Vulnerability is hard, but I don’t judge you for it.

I don’t judge you for not knowing. For finding it so difficult.

Your tears don’t frighten me.

Your fears don’t frighten me.

I see your overwhelmed humanness

I never had any other expectations- you had already placed so many upon yourself.

I can not fix it for you. But I will be here while you try. A hand to hold, a shoulder to lean, an ear to listen and a heart full of compassion to rest in.

The walls you built to hold you up imprison you with your demons. You have made it hard to reach you, the noise so deafening you can not hear. The frustration of self so loud you think the sound is outside your head and coming from my lips.
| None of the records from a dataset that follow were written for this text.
Definition near (p : ac_patt) (realoff v : Z) : bool :=
  let dist := uint 32 (realoff - v) in
  negb (negb (maxdist p =? 0) && (maxdist p <? dist)) && negb (negb (mindist p =? 0) && (dist <? mindist p)).

Definition fresh_rows (n : Z) : list (list Z) := replicate (Z.to_nat n) (0 :: replicate 8 (-1)).

(** [offmatrix[i][0] %= TRACKLEN; offmatrix[i][0]++; offmatrix[i][offmatrix[i][0]] = v]:
    the rows and the position written. *)
Definition track (rows : list (list Z)) (i v : Z) : option (list (list Z) * Z) :=
  let* row := bget rows i in
  let* k := bget row 0 in
  let k := Z.rem k CLI_DEFAULT_AC_TRACKLEN + 1 in
  let* row := bset row 0 k in
  let* row := bset row k v in
  let* rows := bset rows i row in
  Some (rows, k).

(** A match of a part of a partial signature. *)
Definition take_part (s : scan) (id : nat) (p : ac_patt) (realoff matchend : Z) : option (scan * option stop) :=
  let sid := sigid p - 1 in
  let om := offmatrix (md s) !! sid in
  let* idle :=
    (if partno p =? 1 then Some false
     else match om with
          | None => Some true
          | Some rows =>
              let* row := bget rows (partno p - 2) in
              let* k := bget row 0 in Some (k =? 0)
          end) in
  if idle then Some (s, None)
  else
    let '(ok1, m1) := alloc (mem s) in
    let '(ok2, m2) := alloc m1 in
    let fresh := bool_decide (om = None) in
    if fresh && negb (Alloc.cli_malloc ok1 (parts p * 8)) then
      Some (Scan (md s) (found_type s) (ftoffset s) (results s) m1, Some (CL_EMEM, None))
    else if fresh && negb (Alloc.cli_malloc ok2 (parts p * (CLI_DEFAULT_AC_TRACKLEN + 1) * 4)) then
      Some (Scan (md s) (found_type s) (ftoffset s) (results s) m2, Some (CL_EMEM, None))
    else
      let rows := default (fresh_rows (parts p)) om in
      let s := Scan (set_offmatrix (md s) sid rows) (found_type s) (ftoffset s) (results s)
                 (if fresh then m2 else mem s) in
      let* found :=
        (if partno p =? 1 then Some false
         else let* row := bget rows (partno p - 2) in Some (existsb (near p realoff) (tracked (drop 1 row)))) in
      if (partno p =? 1) || (found && negb (partno p =? parts p)) then
        let* (rows, k) := track rows (partno p - 1) (sint 32 (offset + matchend)) in
        let* rows :=
          (if partno p =? 1 then
             let* row := bget rows (parts p - 1) in
             let* row := bset row k (sint 32 realoff) in
             bset rows (parts p - 1) row
           else Some rows) in
        Some (with_md s (set_offmatrix (md s) sid rows), None)
      else if found && (partno p =? parts p) then
        if negb (type p =? 0) then
          let* row0 := bget rows 0 in
          let* rowl := bget rows (parts p - 1) in
          let offs := take (length (tracked (drop 1 row0))) (drop 1 rowl) in
          let '(s, r, taken) := take_type s p offs in
          Some (if taken && bool_decide (r = None)
                then with_md s (set_offmatrix (md s) sid (fresh_rows (parts p))) else s, r)
        else take_virus s id p realoff
      else Some (s, None).

(** The body of the loop over patterns with the same text; [head] is the one
    whose list this is. *)
Definition take_match (s : scan) (head : ac_patt) (id : nat) (p : ac_patt) (bp matchend : Z)
    : res (scan * option stop) :=
  if (negb (type p =? 0) && (Z.land mode AC_SCAN_FT =? 0)) || ((type p =? 0) && (Z.land mode AC_SCAN_VIR =? 0)) then Ok (s, None)
  else
    let realoff := uint 32 (offset + bp - prefix_length p) in
    let! go :=
      (if od0 (off_data p) =? CLI_OFF_VERSION then
         let! b := HashSet.cli_hashset_contains_maybe_noalloc (vinfo (md s)) realoff in Ok (Some b)
       else if od0 (off_data p) =? CLI_OFF_MACRO then Ok None
       else if has_offset p then let! b := of_opt (offset_ok (md s) p realoff) in Ok (Some b)
       else Ok (Some true)) in
    match go with
    | None =>
        let! l := of_opt (bset (macro_lastmatch (md s)) (od1 (off_data head)) realoff) in
        Ok (with_md s (set_macro (md s) l), None)
    | Some false => Ok (s, None)
    | Some true =>
        of_opt
          (if negb (sigid p =? 0) then take_part s id p realoff matchend
           else if negb (type p =? 0) then
             let '(s, r, _) := take_type s p [realoff] in Some (s, r)
           else take_virus s id p realoff)
    end.

(** The loop over [next_same]. *)
Fixpoint same_loop (fuel : nat) (s : scan) (head : ac_patt) (pt : option nat) (bp matchend : Z)
    : res (scan * option stop) :=
  match pt with
  | None => Ok (s, None)
  | Some id =>
      match fuel with
      | O => NoFuel
      | S fuel =>
          let! c := of_opt (cells root !! id) in
          let! (s, r) := take_match s head id (patt c) bp matchend in
          match r with
          | Some r => Ok (s, Some r)
          | None => same_loop fuel s head (next_same c) bp matchend
          end
      end
  end.

(** The loop over the patterns of a node, when the byte [i] was read. *)
Fixpoint patt_loop (fuel : nat) (s : scan) (p : option nat) (i : Z) : res (scan * option stop) :=
  match p with
  | None => Ok (s, None)
  | Some id =>
      match fuel with
      | O => NoFuel
      | S fuel =>
          let! c := of_opt (cells root !! id) in
          let bp := uint 32 (i + 1 - Z.of_nat (depth c)) in
          let! skip := of_opt (skip_early (md s) c bp) in
          if skip then patt_loop fuel s (next c) i
          else
            let! m := of_opt (ac_findmatch buffer length_b c bp (uint 32 (offset + bp - prefix_length (patt c)))) in
            match m with
            | Some matchend =>
                let! (s, r) := same_loop (S (length (cells root))) s (patt c) (Some id) bp matchend in
                match r with
                | Some r => Ok (s, Some r)
                | None => patt_loop fuel s (next c) i
                end
            | None => patt_loop fuel s (next c) i
            end
      end
  end.

(** The loop over the buffer, from the byte [i]; [n] bytes are left. *)
Fixpoint scan_loop (n : nat) (s : scan) (current : nat) (i : Z) : res (scan * option stop) :=
  match n with
  | O => Ok (s, None)
  | S n =>
      let! b := of_opt (bget buffer i) in
      let! x := of_opt (nodes root !! current) in
      let! t := of_opt (trans x) in
      let! current := of_opt (t !! b) in
      let! x := of_opt (nodes root !! current) in
      if IS_FINAL x then
        let! current := (if IS_LEAF x then of_opt (fail x) else Ok current) in
        let! (s, r) := patt_loop (S (length (cells root))) s (nlist x) i in
        match r with
        | Some r => Ok (s, Some r)
        | None => scan_loop n s current (i + 1)
        end
      else scan_loop n s current (i + 1)
  end.

(** [cli_ac_scanbuff] with [mdata] present: the code, the pattern reported and
    what has changed. *)
Definition cli_ac_scanbuff (s : scan) : res (Z * option nat * scan) :=
  let! (s, r) := scan_loop (Z.to_nat length_b) (Scan (md s) CL_CLEAN (ftoffset s) (results s) (mem s)) 0 0 in
  match r with
  | Some (code, p) => Ok (code, p, s)
  | None => Ok (if negb (Z.land mode AC_SCAN_FT =? 0) then found_type s else CL_CLEAN, None, s)
  end.
End Scan.

End AcScan.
If you looked in my eyes, the reflection of you that you would see is one of gentleness, kindness, love

Not the unworthy monster you believe is lurking.

Yet- you think I must lie. How can I see your strength, your beauty, your worth? You demonstrated it over and over to those around, but forgotten to save a bit of light for yourself.

The light you gave me to hold once, when my own battle became so dark I could not see, is a treasure I wish to return to you, to light your way. But you can not see enough to take it.

My heart aches watching you battle. Seeing your wounds erupt from within. I can not love you enough to fill the holes you keep tearing. How can you believe your grace is poison?

How can you believe you are not loved?

I ask the Gods to help you, to hear you, to guide you through. I’ll always be here, when you release yourself from the dark.

Shame

Shame perverts everything we do.

Why? What do we have to feel shamed about? Emotions? Needs? The flesh that carries us? The mind that creates? Our desires? Fears? Our successes? Failures? Our mistakes? Our vulnerability? Our kindnesses?

The shame we carry can make us closed, cruel, judgmental – indifferent to expressions of gratitude, love, caring, joy.

It divides us.

We push it off on others, not acknowledging it is our own burden we carry. We believe that love, compassion and understanding are not for us. We are not worthy.

There is so much I want to write- so much I want to express. I just want to roar

FUCK YOU

I don’t want this any more.

Fuck you to anyone who has ever made you feel lesser than.

I will not be shamed for my vulnerability

I will not be shamed for my caring

I will not be shamed for my body

I will not be shamed for my willingness to try

I will not be shamed for my past

I will not be shamed for who I am

I will not be shamed for the love I give

I will not be shamed for trying to heal

I will not be shamed for my truth

I will not be shamed for asking for help

I will not be shamed for offering help

You can try,

by your words

your actions

your silence

to tear me down

to your level

Here I will not stay

You can keep your judgements

You can keep you helpful arrows

You can keep your cloak of shame

I will shed mine and rise above

Holocaust Remembered but what have we learned?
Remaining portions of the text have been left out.